No fried clams for a long time. Hope it doesn't pass to the hard shells.

I'm pretty sad about it.

posted on Jun, 30 2016 @ 10:52 PM
This is clam to clam, humans probably can't catch it. It is probably an oncovirus that is causing the problem between the clams. There are viruses that can be transmitted between humans that can cause cancer, and even a few we can get from other animals but it doesn't appear this one is one that can do us in.

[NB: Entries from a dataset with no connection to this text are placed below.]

(* ===== verification/TaskQueue.v ===== *)
(** * The queue of matrix tasks ([internal/backtest/dispatcher.go])

    An in-memory table of tasks by batch and sequence number.  A map is ranged over in an order
    that is an argument; the methods are critical sections. *)
From Stdlib Require Import ZArith Lia Bool.
From coqutil Require Import RecordSettersUsingExistingGetters.
From S2P Require Import Prelude Retention.
Local Open Scope Z_scope.

Inductive TaskStatus := TaskPending | TaskRunning | TaskCompleted | TaskFailed | TaskCancelled | TaskSkipped.
#[export] Instance task_status_eq : EqDecision TaskStatus. Proof. solve_decision. Defined.

(** The three entries of the specification map. *)
Record taskSpec := mkSpec { tsStrategy : string; tsSymbol : string; tsTimeframe : string }.

Record taskRecord := mkTask {
  BatchID : string; Seq : Z; Spec : taskSpec; Status : TaskStatus; Result : option ComboResult; Created : Z
}.

Abbreviation batch := (gmap Z taskRecord).
Abbreviation TaskQueue := (gmap string batch).

Definition NewTaskQueue : TaskQueue := ∅.

Definition pendingTask (batchID : string) (now : Z) (i : nat) (c : ComboResult) : taskRecord :=
  mkTask batchID (Z.of_nat i) (mkSpec (CrStrategyID c) (CrSymbol c) (CrTimeframe c)) TaskPending None now.

Definition Enqueue (batchID : string) (combos : list ComboResult) (now : Z) (tq : TaskQueue) : Z * TaskQueue :=
  let old := default ∅ (tq !! batchID) in
  (Z.of_nat (length combos),
   <[batchID := fold_left (fun b t => <[Seq t := t]> b) (imap (pendingTask batchID now) combos) old]> tq).

Definition open (t : taskRecord) : bool := bool_decide (Status t = TaskPending) || bool_decide (Status t = TaskRunning).

Definition CountPending (batchID : string) (tq : TaskQueue) : Z :=
  match tq !! batchID with
  | Some b => Z.of_nat (size (filter (fun e => open e.2 = true) b))
  | None => 0
  end.

(** The first pending task of the range; -1 when there is none. *)
Definition claimable (b : batch) (order : list Z) : option Z :=
  List.find (fun seq => match b !! seq with Some t => bool_decide (Status t = TaskPending) | None => false end) order.

Definition ClaimNext (batchID : string) (order : list Z) (tq : TaskQueue) : Z * option taskSpec * TaskQueue :=
  match tq !! batchID with
  | None => (-1, None, tq)
  | Some b =>
      match claimable b order with
      | Some seq =>
          (seq, Spec <$> b !! seq, <[batchID := alter (fun t => t <| Status := TaskRunning |>) seq b]> tq)
      | None => (-1, None, tq)
      end
  end.

(** [None] leaves the queue alone when the batch or the task is unknown. *)
Definition onTask (batchID : string) (seq : Z) (f : taskRecord -> taskRecord) (tq : TaskQueue) : TaskQueue :=
  alter (alter f seq) batchID tq.

Definition Complete (batchID : string) (seq : Z) (result : option ComboResult) : TaskQueue -> TaskQueue :=
  onTask batchID seq (fun t => t <| Status := TaskCompleted |> <| Result := result |>).

Definition Fail_ (batchID : string) (seq : Z) (errMsg : string) : TaskQueue -> TaskQueue :=
  onTask batchID seq (fun t => t <| Status := TaskFailed |> <| Result := Some ((namedCombo "" "" "") <| CrError := errMsg |>) |>).

Definition CancelBatch (batchID : string) (tq : TaskQueue) : Z * TaskQueue :=
  (CountPending batchID tq, alter (fmap (fun t => if open t then t <| Status := TaskCancelled |> else t)) batchID tq).

Definition reportable (sinceSeq : Z) (e : Z * taskRecord) : option ComboResult :=
  if Z.leb sinceSeq e.1 && bool_decide (Status e.2 = TaskCompleted) then Result e.2 else None.

(** The largest sequence number, or [m]. *)
Definition highest (l : list (Z * taskRecord)) (m : Z) : Z := fold_left (fun m e => if Z.ltb m e.1 then e.1 else m) l m.

(** [entries]: the entries of the batch in the order Go ranges over them. *)
Definition GetResultsSince (entries : option (list (Z * taskRecord))) (sinceSeq : Z) : list ComboResult * Z :=
  match entries with
  | None => ([], 0)
  | Some l => (omap (reportable sinceSeq) l, highest l 0 + 1)
  end.

(** ** Runs on one batch *)
Section Runs.
Variable id : string.

Inductive op :=
| DoClaim (order : list Z)
| DoComplete (seq : Z) (result : option ComboResult)
| DoFail (seq : Z) (errMsg : string)
| DoCancel.

(** The task that is claimed, if any, and the queue. *)
Definition runOp (o : op) (tq : TaskQueue) : option Z * TaskQueue :=
  match o with
  | DoClaim order => let '(seq, spec, tq) := ClaimNext id order tq in ((fun _ => seq) <$> spec, tq)
  | DoComplete seq r => (None, Complete id seq r tq)
  | DoFail seq e => (None, Fail_ id seq e tq)
  | DoCancel => (None, (CancelBatch id tq).2)
  end.

Fixpoint runOps (ops : list op) (tq : TaskQueue) : list Z * TaskQueue :=
  match ops with
  | [] => ([], tq)
  | o :: ops => let '(c, tq) := runOp o tq in let '(cs, tq) := runOps ops tq in (option_list c ++ cs, tq)
  end.

Definition task (tq : TaskQueue) (seq : Z) : option taskRecord := b ← tq !! id; b !! seq.

Definition afterOp (o : op) (claimed : option Z) (seq : Z) (t : taskRecord) : taskRecord :=
  match o with
  | DoClaim _ => if bool_decide (claimed = Some seq) then t <| Status := TaskRunning |> else t
  | DoComplete s r => if bool_decide (s = seq) then t <| Status := TaskCompleted |> <| Result := r |> else t
  | DoFail s e => if bool_decide (s = seq) then t <| Status := TaskFailed |> <| Result := Some ((namedCombo "" "" "") <| CrError := e |>) |> else t
  | DoCancel => if open t then t <| Status := TaskCancelled |> else t
  end.

Lemma task_onTask s f tq seq : task (onTask id s f tq) seq = (fun t => if bool_decide (s = seq) then f t else t) <$> task tq seq.
Proof.
  unfold task, onTask. rewrite lookup_alter_eq. destruct (tq !! id) as [b|]; [|done]. cbn -[bool_decide]. destruct (decide (s = seq)) as [->|N].
  - rewrite lookup_alter_eq, bool_decide_eq_true_2 by done. done.
  - rewrite lookup_alter_ne, bool_decide_eq_false_2 by done. by destruct (b !! seq).
Qed.

Lemma claimable_pending b order seq : claimable b order = Some seq -> exists t, b !! seq = Some t /\ Status t = TaskPending.
Proof.
  intros [_ E]%find_some. destruct (b !! seq) as [t|]; [|done]. exists t. split; [done|]. by apply bool_decide_eq_true in E.
Qed.

(** What an operation does to every task: a claim takes one pending task, and the others
    change the tasks they name. *)
Lemma runOp_task o tq : let '(c, tq') := runOp o tq in
  (forall seq, task tq' seq = afterOp o c seq <$> task tq seq) /\
  (forall seq, c = Some seq -> exists t, task tq seq = Some t /\ Status t = TaskPending).
Proof.
  destruct o as [order|s r|s e|]; cbn [runOp afterOp].
  - unfold ClaimNext. destruct (tq !! id) as [b|] eqn:Eb; [|split; [|done]; intros seq; unfold task; rewrite Eb; done].
    destruct (claimable b order) as [s|] eqn:C; cbn [fmap option_fmap option_map].
    + destruct (claimable_pending b order s C) as (t & Et & P). rewrite Et. cbn -[bool_decide]. split.
      * intros seq. unfold task. rewrite lookup_insert_eq, Eb. cbn -[bool_decide]. destruct (decide (s = seq)) as [->|N].
        -- rewrite lookup_alter_eq, Et. cbn -[bool_decide]. rewrite bool_decide_eq_true_2 by done. done.
        -- rewrite lookup_alter_ne by done. destruct (b !! seq); [|done]. cbn -[bool_decide]. rewrite bool_decide_eq_false_2 by congruence. done.
      * intros seq [= <-]. exists t. unfold task. by rewrite Eb.
    + split; [|done]. intros seq. unfold task. rewrite Eb. cbn -[bool_decide]. by destruct (b !! seq).
  - split; [apply task_onTask|done].
  - split; [apply task_onTask|done].
  - split; [|done]. intros seq. unfold CancelBatch, task. cbn -[bool_decide]. rewrite lookup_alter_eq. destruct (tq !! id) as [b|]; [|done]. cbn.
    by rewrite lookup_fmap.
Qed.

Definition waiting (tq : TaskQueue) (seq : Z) : Prop := exists t, task tq seq = Some t /\ Status t = TaskPending.

Lemma runOp_waiting o tq : let '(c, tq') := runOp o tq in
  (forall seq, waiting tq' seq -> waiting tq seq /\ c <> Some seq) /\ (forall seq, c = Some seq -> waiting tq seq) /\
  (forall seq, is_Some (task tq' seq) <-> is_Some (task tq seq)).
Proof.
  pose proof (runOp_task o tq) as R. destruct (runOp o tq) as [c tq'] eqn:E. destruct R as [T C]. split; [|split; [done|]].
  - intros seq (t' & Et & P). rewrite T in Et. apply fmap_Some in Et as (t & Et & ->). destruct o; cbn [afterOp] in P; cbn [runOp] in E.
    1: destruct (decide (c = Some seq)) as [->|N]; [by rewrite bool_decide_eq_true_2 in P by done|];
      rewrite bool_decide_eq_false_2 in P by done; split; [by exists t|done].
    1, 2: injection E as <- _; split; [|done]; exists t; split; [done|]; by destruct (bool_decide _).
    injection E as <- _. split; [|done]. exists t. split; [done|]. by destruct (open t).
  - intros seq. rewrite T. by rewrite fmap_is_Some.
Qed.

Lemma runOps_claims ops : forall tq, let '(cs, tq') := runOps ops tq in
  NoDup cs /\ Forall (waiting tq) cs /\ (forall seq, is_Some (task tq' seq) <-> is_Some (task tq seq)).
Proof.
  induction ops as [|o ops IH]; intros tq; [cbn; split; [constructor|]; split; [constructor|done]|]. cbn [runOps].
  pose proof (runOp_waiting o tq) as W. destruct (runOp o tq) as [c tq1]. destruct W as (W1 & W2 & W3).
  specialize (IH tq1). destruct (runOps ops tq1) as [cs tq2]. destruct IH as (N & F & D). split; [|split].
  - destruct c as [seq|]; [|done]. cbn. constructor; [|done]. intros I. rewrite list.Forall_forall in F.
    by destruct (W1 seq (F seq I)) as [_ ?].
  - apply list.Forall_app. split; [destruct c as [seq|]; [|constructor]; constructor; [by apply W2|constructor]|].
    eapply list.Forall_impl; [exact F|]. intros seq H. by apply W1.
  - intros seq. rewrite D. apply W3.
Qed.

(** However the workers interleave, no task is handed out twice, and only tasks that were
    pending are handed out. *)
Theorem no_task_claimed_twice ops tq : let '(cs, _) := runOps ops tq in NoDup cs /\ Forall (waiting tq) cs.
Proof. pose proof (runOps_claims ops tq) as H. destruct (runOps ops tq) as [cs tq']. tauto. Qed.
End Runs.

(** ** Polling *)
Lemma highest_ge l : forall m, m <= highest l m /\ Forall (fun e => e.1 <= highest l m) l.
Proof.
  unfold highest. induction l as [|e l IH]; intros m; [split; [cbn; lia|constructor]|]. cbn [fold_left].
  destruct (IH (if Z.ltb m e.1 then e.1 else m)) as [L F]. destruct (Z.ltb_spec m e.1); split; try lia; constructor; (done || lia).
Qed.

Lemma highest_least l M : forall m, m <= M -> Forall (fun e => e.1 <= M) l -> highest l m <= M.
Proof.
  unfold highest. induction l as [|e l IH]; intros m L F; [done|]. cbn [fold_left]. apply list.Forall_cons in F as [Fe F].
  apply IH; [|done]. destruct (Z.ltb_spec m e.1); lia.
Qed.

(** A client that asks again with the cursor of its last answer gets nothing, ever: the
    cursor is past every task of the batch, finished or not.  What was still running at the
    first poll is never reported. *)
Theorem second_poll_is_empty id ops tq b entries since b' entries' : tq !! id = Some b -> entries ≡ₚ map_to_list b ->
  (runOps id ops tq).2 !! id = Some b' -> entries' ≡ₚ map_to_list b' ->
  let cursor := (GetResultsSince (Some entries) since).2 in GetResultsSince (Some entries') cursor = ([], cursor).
Proof.
  intros Eb P Eb' P' cursor. pose proof (runOps_claims id ops tq) as R.
  assert (D : forall seq, is_Some (b' !! seq) <-> is_Some (b !! seq)).
  { intros seq. destruct (runOps id ops tq) as [cs tq2]. destruct R as (_ & _ & R). specialize (R seq).
    unfold task in R. cbn in Eb'. by rewrite Eb, Eb' in R. }
  assert (I : forall l (m : batch), l ≡ₚ map_to_list m -> forall seq, (exists t, (seq, t) ∈ l) <-> is_Some (m !! seq)).
  { intros l m E seq. split; [intros [t H]; rewrite E in H; apply elem_of_map_to_list in H; by exists t|].
    intros [t H]. exists t. rewrite E. by apply elem_of_map_to_list. }
  assert (B : forall l l' : list (Z * taskRecord), (forall seq, (exists t, (seq, t) ∈ l) -> exists t, (seq, t) ∈ l') -> Forall (fun e => e.1 <= highest l' 0) l).
  { intros l l' S. apply list.Forall_forall. intros [seq t] H. destruct (S seq) as [t' H']; [by exists t|].
    destruct (highest_ge l' 0) as [_ F]. rewrite list.Forall_forall in F. exact (F _ H'). }
  assert (S1 := B entries' entries ltac:(intros seq; rewrite (I _ _ P), (I _ _ P'); apply D)).
  assert (S2 := B entries entries' ltac:(intros seq; rewrite (I _ _ P), (I _ _ P'); apply D)).
  assert (E : highest entries' 0 = highest entries 0).
  { apply Z.le_antisymm; apply highest_least; try done; apply highest_ge. }
  unfold cursor, GetResultsSince. cbn [snd]. rewrite E. f_equal.
  clear - S1. induction entries' as [|e l IH]; [done|]. apply list.Forall_cons in S1 as [S1 S2]. cbn [omap list_omap].
  unfold reportable at 1. destruct (Z.leb_spec (highest entries 0 + 1) e.1); [lia|]. cbn [andb]. by apply IH.
Qed.

(** A batch that was cancelled can still complete. *)
Example cancelled_task_completes : let tq := (Enqueue "b" [namedCombo "s" "AAA" "1d"] 0 NewTaskQueue).2 in
  Status <$> task "b" (Complete "b" 0 None (CancelBatch "b" tq).2) 0 = Some TaskCompleted.
Proof. vm_compute. reflexivity. Qed.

Viruses can mutate to do this, one virus found in some chickens can promote cancer in people but there is no evidence it is actually happened yet even though the virus is capable. The HPV virus is capable of contributing to cancer. But Cancer is a multistep process and continued exposure is usually necessary for cancer to take hold. Even with carcinogenic foods, occasional consumption is not usually a problem but continually consuming some similar chemistry can cause problems.

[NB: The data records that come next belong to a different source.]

Definition set_sessions (m : gmap string SessionState) (srv : Server) : Server :=
  mkServer (pairingToken srv) m (driverUp srv).

(** The body of [onToolResult] once the session is found. *)
Definition settle (actionId : string) (ok : bool) (data : option JValue)
    (error : option string) (st : SessionState) : SessionState :=
  match pendingTools st !! actionId with
  | None => st
  | Some pending =>
      let st1 := set_timers (delete (pt_handle pending) (timers st)) st in
      let st2 := set_pendingTools (delete actionId (pendingTools st1)) st1 in
      let o := if ok then Resolved data
               else Rejected (error_string (toErrorCode error)) in
      set_settled (settled st2 ++ [(pt_handle pending, o)]) st2
  end.

(** [onToolResult(message)] *)
Definition onToolResult (sid actionId : string) (ok : bool) (data : option JValue)
    (error : option string) (srv : Server) : Server :=
  match sessions srv !! sid with
  | None => srv
  | Some st => set_sessions (<[sid := settle actionId ok data error st]> (sessions srv)) srv
  end.

(** What the socket handler did with one inbound frame. *)
Inductive Routed :=
| Dropped                                  (* [normalizeMessage] gave [null] *)
| ClosedInvalidToken                       (* [ws.close(4001, "invalid token")] *)
| ToUserMessage (sid : string) (text : option JValue)
                                           (* queued behind [state.queue] *)
| ToUserApproval (sid : string)
| ToCancel (sid : string) (status : CancelStatus)
| ToToolResult (sid : string)
| NoSuchSession (sid : string)             (* the [return] of a failed lookup *)
| CreateSessionFailed (sid : string)       (* [createSessionState] threw *)
| Unhandled (type : string).               (* the [default] branch throws *)

(** Whether [ws.close] was called. *)
Definition closes_channel (r : Routed) : bool :=
  match r with
  | ClosedInvalidToken => true
  | _ => false
  end.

posted on Jul, 1 2016 @ 02:34 AM
Even though this isn't transmissible to us as human beings, I find this a very interesting topic. I mean... C'mon, out of all things.. Soft-shelled clams? I find that a bit funny.

On another note

I'm very interested to see what more will be found out on the route of their research. It will undoubtedly have an effect on the environments around these clams, especially with the possibility of them dying off in mass amounts at a time. You can probably assume some of the general environmental alterations that will take place due to this event.
Soft Shelled clams are the dominant species of clams in some areas where they can be found (Particularly in the Wadden Sea). Which means eliminating possible food sources for animals: Birds (Seagulls, Pelicans--pretty much anything with a beak), Sea Otters, Snails, Starfish, several species of Crabs (blue, green, horseshoe, etc), + the fact that they are heavily preyed upon by these organisms.
Not to mention that we prey upon these guys as well. I know I head down to the Oregon Coast at least a few times a year, and my clamming equipment is normally dragged behind me down to the shores as well.

Interesting topic, imo. Thanks for the thread.

posted on Jul, 1 2016 @ 03:12 AM
Would this be...Silence of the Clams?

As long as they don't get the oysters. Hang in there, oysters.

posted on Jul, 1 2016 @ 03:16 AM
The title is not accurate.
There is no mention of the disease actually spreading to other mollusks.